Our buffer, remember, has a gap in the middle (Part 3). The simplest correct approach is to search the logical text — the string with the gap removed. We already have gap-buffer->string, so:

;; Find `pattern` in `text` at or after `start`. Returns offset or #f.
(define (string-search text pattern start)
  (let ((n (string-length text))
        (m (string-length pattern)))
    (if (= m 0)
        start
        (let loop ((i start))
          (cond
           ((> (+ i m) n) #f)                     ; ran off the end
           ((substring=? text i pattern) i)       ; match at i
           (else (loop (+ i 1))))))))

;; Does `pattern` match `text` starting at offset `i`?
(define (substring=? text i pattern)
  (let ((m (string-length pattern)))
    (let cmp ((j 0))
      (cond
       ((= j m) #t)
       ((char=? (string-ref text (+ i j)) (string-ref pattern j)) (cmp (+ j 1)))
       (else #f)))))

Wrapping this to search the buffer from point, and to wrap around to the top when it hits the bottom, gives us a working search-forward:

;; Search forward from point; wrap to the start if not found below.
(define (buffer-search-forward eb pattern)
  (let* ((text  (gap-buffer->string (eb-gap eb)))
         (point (eb-point eb))
         (hit   (string-search text pattern point)))
    (or hit (string-search text pattern 0))))   ; wrap-around

Incremental Search — The Emacs isearch Trick

A one-shot "type the whole query, then jump" search is fine, but emacs' C-s does something better.
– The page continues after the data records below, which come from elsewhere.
Lemma widget_shows_the_mock_witness :
  fst (fst (Gradio.gradio_score_resume Fixture.without_key Fixture.offline
              (Gradio.desk [] [] (list_byte_of_string "John Doe"))
              (Some {| Gradio.name := u "/tmp/resume.txt" |}) []))
  = Some 75%Z.
Proof.
  exact (f_equal (fun out => fst (fst out))
           (widget_shows_the_mock Fixture.without_key Fixture.offline
              (Gradio.desk [] [] (list_byte_of_string "John Doe"))
              {| Gradio.name := u "/tmp/resume.txt" |} (u "John Doe") []
              eq_refl eq_refl)).
Defined.

(** X17.  A result that [score_resume] returned is still refused by the
    widget when its feedback lacks one of the three keys: the widget shows
    no score and "Error processing resume: " followed by the first missing
    key in quotes, looked up in the order strengths, weaknesses,
    improvements. *)
Theorem widget_refuses_partial_feedback
  (environ : list (str * str)) (L : Libraries) (D : Gradio.Desktop)
  (f : Gradio.File) (resume_text : str) (log log' : list ChatRequest)
  (scored : ResumeScore) :
  Gradio.read_resume D (Gradio.name f) = Ok (Some resume_text) ->
  score_resume environ L resume_text log = (Ok scored, log') ->
  (dict_get (feedback scored) (u "strengths") = None ->
   Gradio.gradio_score_resume environ L D (Some f) log
   = ((None, u "Error processing resume: 'strengths'"), log'))
  /\ (forall s,
        Gradio.bullets D scored (u "strengths") = Ok s ->
        dict_get (feedback scored) (u "weaknesses") = None ->
        Gradio.gradio_score_resume environ L D (Some f) log
        = ((None, u "Error processing resume: 'weaknesses'"), log'))
  /\ (forall s w,
        Gradio.bullets D scored (u "strengths") = Ok s ->
        Gradio.bullets D scored (u "weaknesses") = Ok w ->
        dict_get (feedback scored) (u "improvements") = None ->
        Gradio.gradio_score_resume environ L D (Some f) log
        = ((None, u "Error processing resume: 'improvements'"), log')).
Proof.
  intros Hr Hs; unfold Gradio.gradio_score_resume, Gradio.display.
  rewrite Hr, Hs; split; [|split].
  - intros H; rewrite (bullets_missing D scored _ H); reflexivity.
  - intros s Hb H; rewrite Hb, (bullets_missing D scored _ H); reflexivity.
  - intros s w Hb Hw H; rewrite Hb, Hw, (bullets_missing D scored _ H); reflexivity.
Qed.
Each character you add narrows the search and moves point in real time. Delete a character and it widens back. The insight that makes this feel magical — and keeps it fast — is that you never re-search from scratch.

Incremental search maintains a small stack of states, one per keystroke of the query. Each state records the query so far and where the match landed. Adding a character pushes a new state that searches onward from the previous match; backspace simply pops back to the prior state.

;;; An isearch state: (query . match-offset)
(define (isearch-state q off) (cons q off))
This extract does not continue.